There is, frankly, a shocking injustice. Scillonian residents have been treated as second-class citizens when it comes to affordable transport, especially when compared to everywhere else in the United Kingdom. I hope the Minister will acknowledge that point, take it on board and consider working with me, the council of the Isles of Scilly and the residents to ensure islanders receive parity on public transport, which other parts of the country take for granted. Some places struggle with transport, particularly in rural areas, but the circumstances are very different in the Isles of Scilly.
This is not the first time I have secured a debate of this kind. For example, I raised these issues in Westminster Hall on 8 January 2002—column 158, to help the Hansard Reporters—and on 15 January 2003, and on many other occasions since. I raised these issues outside the House even during my nine sabbatical years away because of the injustice. Some improvements have been made, but services have also gone backwards. One example comes from one of my constituents on one of the four off-islands. There are four inhabited off-islands in the Isles of Scilly—St Agnes, Bryher, Tresco and St Martin’s—and one main island, St Mary’s. To get over to the main island of St Mary’s, where all the services operate—the hospital, other medical services and the council—residents from the off-islands need to get across waters that are sometimes very tempestuous. This constituent says:
“I broke my wrist…recently, and because there was no bone showing through my arm I had to wait 5 days to see medical personnel, have it x-rayed and put in plaster. I have had a medical procedure which involved 2 daily visits”
from this off-island
“to St Marys Health Centre but fortunately it was summer. If this was in the winter, I would had to have paid £240.00 just for the boating”
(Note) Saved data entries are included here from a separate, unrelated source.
(* ===== verification/Ports.v ===== *)
(** * The ports the delivery plane is written against — [core/ports.py]

    [app/delivery] is coded against protocols; so are its definitions here.  [W]
    is the state of the world the implementations act on, and every port
    operation is a statement on [W] that may raise.  [OutboundLaws] is what the
    theorems of [Wake] and [Tick] use of the implementations: only the carrier
    and the injector reach the outside, once per call, and everything they send
    is in [outbound]. *)

From S2P Require Import Prelude Timing Delivery.

(** ** [core/findings.py]: a finding's code, its state and its row *)

Inductive FindingCode :=
| DIAG_BAD_TRANSITION
| DIAG_GHOST_TRANSITION
| DIAG_LEGACY_DISAGREE
| DIAG_MIGRATION_FAILED
| DIAG_QUEUE_ORPHAN_GUARD
| DIAG_BARRIER_OPEN_AT_FLIP
| DIAG_PANE_DISAGREE
| DIAG_PRODUCER_DISAGREE
| DIAG_STATUS_GUARD
| DIAG_DELIVERY_TIME_BOUND
| DIAG_SEAT_WAKE_UNREACHABLE
| DIAG_SHADOW_ROWS_RETIRED
| DIAG_LEGACY_ROW_ADOPTED
| DIAG_CERTIFIED_SOURCE_STALE
| DIAG_HERDR_STATUS_UNKNOWN.

Inductive FindingState := OPEN | RESOLVED.

#[export] Instance FindingCode_eq_dec : EqDecision FindingCode.
Proof. solve_decision. Defined.
#[export] Instance FindingState_eq_dec : EqDecision FindingState.
Proof. solve_decision. Defined.

Definition FindingCode_value (c : FindingCode) : string :=
  match c with
  | DIAG_BAD_TRANSITION => "DIAG-BAD-TRANSITION"
  | DIAG_GHOST_TRANSITION => "DIAG-GHOST-TRANSITION"
  | DIAG_LEGACY_DISAGREE => "DIAG-LEGACY-DISAGREE"
  | DIAG_MIGRATION_FAILED => "DIAG-MIGRATION-FAILED"
  | DIAG_QUEUE_ORPHAN_GUARD => "DIAG-QUEUE-ORPHAN-GUARD"
  | DIAG_BARRIER_OPEN_AT_FLIP => "DIAG-BARRIER-OPEN-AT-FLIP"
  | DIAG_PANE_DISAGREE => "DIAG-PANE-DISAGREE"
  | DIAG_PRODUCER_DISAGREE => "DIAG-PRODUCER-DISAGREE"
  | DIAG_STATUS_GUARD => "DIAG-STATUS-GUARD"
  | DIAG_DELIVERY_TIME_BOUND => "DIAG-DELIVERY-TIME-BOUND"
  | DIAG_SEAT_WAKE_UNREACHABLE => "DIAG-SEAT-WAKE-UNREACHABLE"
  | DIAG_SHADOW_ROWS_RETIRED => "DIAG-SHADOW-ROWS-RETIRED"
  | DIAG_LEGACY_ROW_ADOPTED => "DIAG-LEGACY-ROW-ADOPTED"
  | DIAG_CERTIFIED_SOURCE_STALE => "DIAG-CERTIFIED-SOURCE-STALE"
  | DIAG_HERDR_STATUS_UNKNOWN => "DIAG-HERDR-STATUS-UNKNOWN"
  end.

Definition FindingCode_members : list FindingCode :=
  [DIAG_BAD_TRANSITION; DIAG_GHOST_TRANSITION; DIAG_LEGACY_DISAGREE; DIAG_MIGRATION_FAILED;
   DIAG_QUEUE_ORPHAN_GUARD; DIAG_BARRIER_OPEN_AT_FLIP; DIAG_PANE_DISAGREE;
   DIAG_PRODUCER_DISAGREE; DIAG_STATUS_GUARD; DIAG_DELIVERY_TIME_BOUND;
   DIAG_SEAT_WAKE_UNREACHABLE; DIAG_SHADOW_ROWS_RETIRED; DIAG_LEGACY_ROW_ADOPTED;
   DIAG_CERTIFIED_SOURCE_STALE; DIAG_HERDR_STATUS_UNKNOWN].

Definition FindingCode_of (s : string) : option FindingCode :=
  head (filter (λ c, FindingCode_value c = s) FindingCode_members).

Lemma FindingCode_of_value c : FindingCode_of (FindingCode_value c) = Some c.
Proof. by destruct c. Qed.

(** [FindingRow string] is a stored row, whose [code] another build may have
    written; [Finding] is the model object. *)
Record FindingRow (Code : Type) := {
  fi_finding_id : string;
  fi_code : Code;
  fi_terminal_id : string;
  fi_dedupe_key : string;
  fi_detail : string;
  fi_sample_event_id : option string;
  fi_count : Z;
  fi_first_seen_at : Z;
  fi_last_seen_at : Z;
  fi_state : FindingState;
}.
Arguments fi_finding_id {Code} f. Arguments fi_code {Code} f.
Arguments fi_terminal_id {Code} f. Arguments fi_dedupe_key {Code} f.
Arguments fi_detail {Code} f. Arguments fi_sample_event_id {Code} f.
Arguments fi_count {Code} f. Arguments fi_first_seen_at {Code} f.
Arguments fi_last_seen_at {Code} f. Arguments fi_state {Code} f.

Abbreviation Finding := (FindingRow FindingCode).

#[export] Instance FindingRow_eq_dec `{EqDecision Code} : EqDecision (FindingRow Code).
Proof. solve_decision. Defined.

(** ** The ports *)

Class Clock (W : Type) := clock_now : M W Z.

Class QueueStore (W : Type) := {
  qs_enqueue : EnqueueDraft → M W QueueMessage;
  qs_claim : string → Z → Z → option string → M W (list QueueMessage);
  qs_reclaim : Z → M W ReclaimResult;
  qs_attempts_for : string → M W (list DeliveryAttempt);
  qs_record_attempt : DeliveryAttempt → M W ();
  qs_mark_dialog_hold : string → option Z → M W ();
  qs_open_digest : string → M W (option SeatDigest);
  qs_build_digest : string → list string → Z → M W SeatDigest;
  qs_extend_digest : string → Z → list string → Z → M W (option SeatDigest);
  qs_bump_wake_count : string → Z → Z → M W Z;
  qs_close_digest : string → Z → string → Z → M W bool;
  qs_open_digests : M W (list SeatDigest);
  qs_ready_receivers : M W (list string);
  qs_undelivered_ids : string → M W (list string);
  qs_senders_of : list string → M W (list string);
  qs_all_terminal : list string → M W bool;
  qs_cancel_on_complete : string → Z → M W (list string);
  qs_next_surrogate_id : M W Z;
  qs_find_recent_duplicate :
    string → string → string → Z → Z → bool → option Z → M W (option QueueMessage);
  qs_prune : Z → list string → M W Z;
}.

Class ReceiverDirectory (W : Type) := resolve : string → M W ReceiverResolution.

(** What [SeatCarrier.emit] is given. *)
Record SeatWake := {
  sw_terminal_id : string;
  sw_line : string;
  sw_sender_key : string;
  sw_sender_name : string;
  sw_msg_id : string;
}.

Class SeatCarrier (W : Type) := emit : SeatWake → M W WakeEmission.
Class PaneInjector (W : Type) := inject : string → string → M W InjectionResult.

Class FindingStore (W : Type) := {
  fs_record : FindingCode → string → string → string → M W ();
  fs_list_findings : option FindingState → M W (list Finding);
}.

(** [LegacyInboxAdopter]: the one port whose code reads legacy tables. *)
Class LegacyInboxAdopter (W : Type) := adopt_orphans : Z → M W (list LegacyAdoption).

(** What has been sent to the outside, oldest first. *)
Inductive sent :=
| Woke (w : SeatWake)
| Pasted (terminal_id line : string).

#[export] Instance SeatWake_eq_dec : EqDecision SeatWake.
Proof. solve_decision. Defined.
#[export] Instance sent_eq_dec : EqDecision sent.
Proof. solve_decision. Defined.

(** Two states between which nothing was sent. *)
Definition silent {W} (out : W → list sent) (w w' : W) : Prop := out w' = out w.

#[export] Instance silent_preorder {W} (out : W → list sent) : PreOrder (silent out).
Proof. unfold silent. split; [done|]. intros x y z H1 H2. congruence. Qed.

Class OutboundLaws (W : Type) `{Clock W, QueueStore W, ReceiverDirectory W, SeatCarrier W,
    PaneInjector W} := {
  outbound : W → list sent;
  clock_silent : keeps (silent outbound) clock_now;
  resolve_silent r : keeps (silent outbound) (resolve r);
  attempts_for_silent i : keeps (silent outbound) (qs_attempts_for i);
  senders_of_silent ids : keeps (silent outbound) (qs_senders_of ids);
  bump_silent r e now : keeps (silent outbound) (qs_bump_wake_count r e now);
  claim_silent o now l r : keeps (silent outbound) (qs_claim o now l r);
  reclaim_silent now : keeps (silent outbound) (qs_reclaim now);
  enqueue_silent d : keeps (silent outbound) (qs_enqueue d);
  record_attempt_silent a : keeps (silent outbound) (qs_record_attempt a);
  mark_dialog_hold_silent i h : keeps (silent outbound) (qs_mark_dialog_hold i h);
  open_digest_silent r : keeps (silent outbound) (qs_open_digest r);
  build_digest_silent r ids now : keeps (silent outbound) (qs_build_digest r ids now);
  extend_digest_silent r e ids now : keeps (silent outbound) (qs_extend_digest r e ids now);
  close_digest_silent r e via now : keeps (silent outbound) (qs_close_digest r e via now);
  open_digests_silent : keeps (silent outbound) qs_open_digests;
  ready_receivers_silent : keeps (silent outbound) qs_ready_receivers;
  undelivered_ids_silent r : keeps (silent outbound) (qs_undelivered_ids r);
  all_terminal_silent ids : keeps (silent outbound) (qs_all_terminal ids);
  emit_sends s w : outbound (emit s w).1 = outbound w ++ [Woke s];
  inject_sends t l w : outbound (inject t l w).1 = outbound w ++ [Pasted t l];
}.

#[export] Hint Resolve clock_silent resolve_silent attempts_for_silent senders_of_silent
  bump_silent claim_silent reclaim_silent enqueue_silent record_attempt_silent
  mark_dialog_hold_silent open_digest_silent build_digest_silent extend_digest_silent
  close_digest_silent open_digests_silent ready_receivers_silent undelivered_ids_silent
  all_terminal_silent : cao.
to and fro each time—it is a £120 return trip—as residents have no alternative but to book what are known as “specials” to attend an X-ray appointment or medical appointment or to visit an elderly resident, friend or family member in St Mary’s hospital.
“This again is £120.00 return. There has also been a cut back of transport funding for the under-five nursery services and clubs like the Brownies and so the list goes on and on, of all the problems that the residents of St Martins”—
where this constituent lives—
“are facing due to the lack of affordable boating.”
Mike Martin (Tunbridge Wells) (LD)
My hon. Friend is making a powerful case for his constituents. Does he agree that this is a problem not just for the Isles of Scilly, but for the Isle of Wight and the Western Isles? We are an archipelago. Those who live on the outer islands suffer from this inequity; they are as British as us, but they do not enjoy the same connectivity.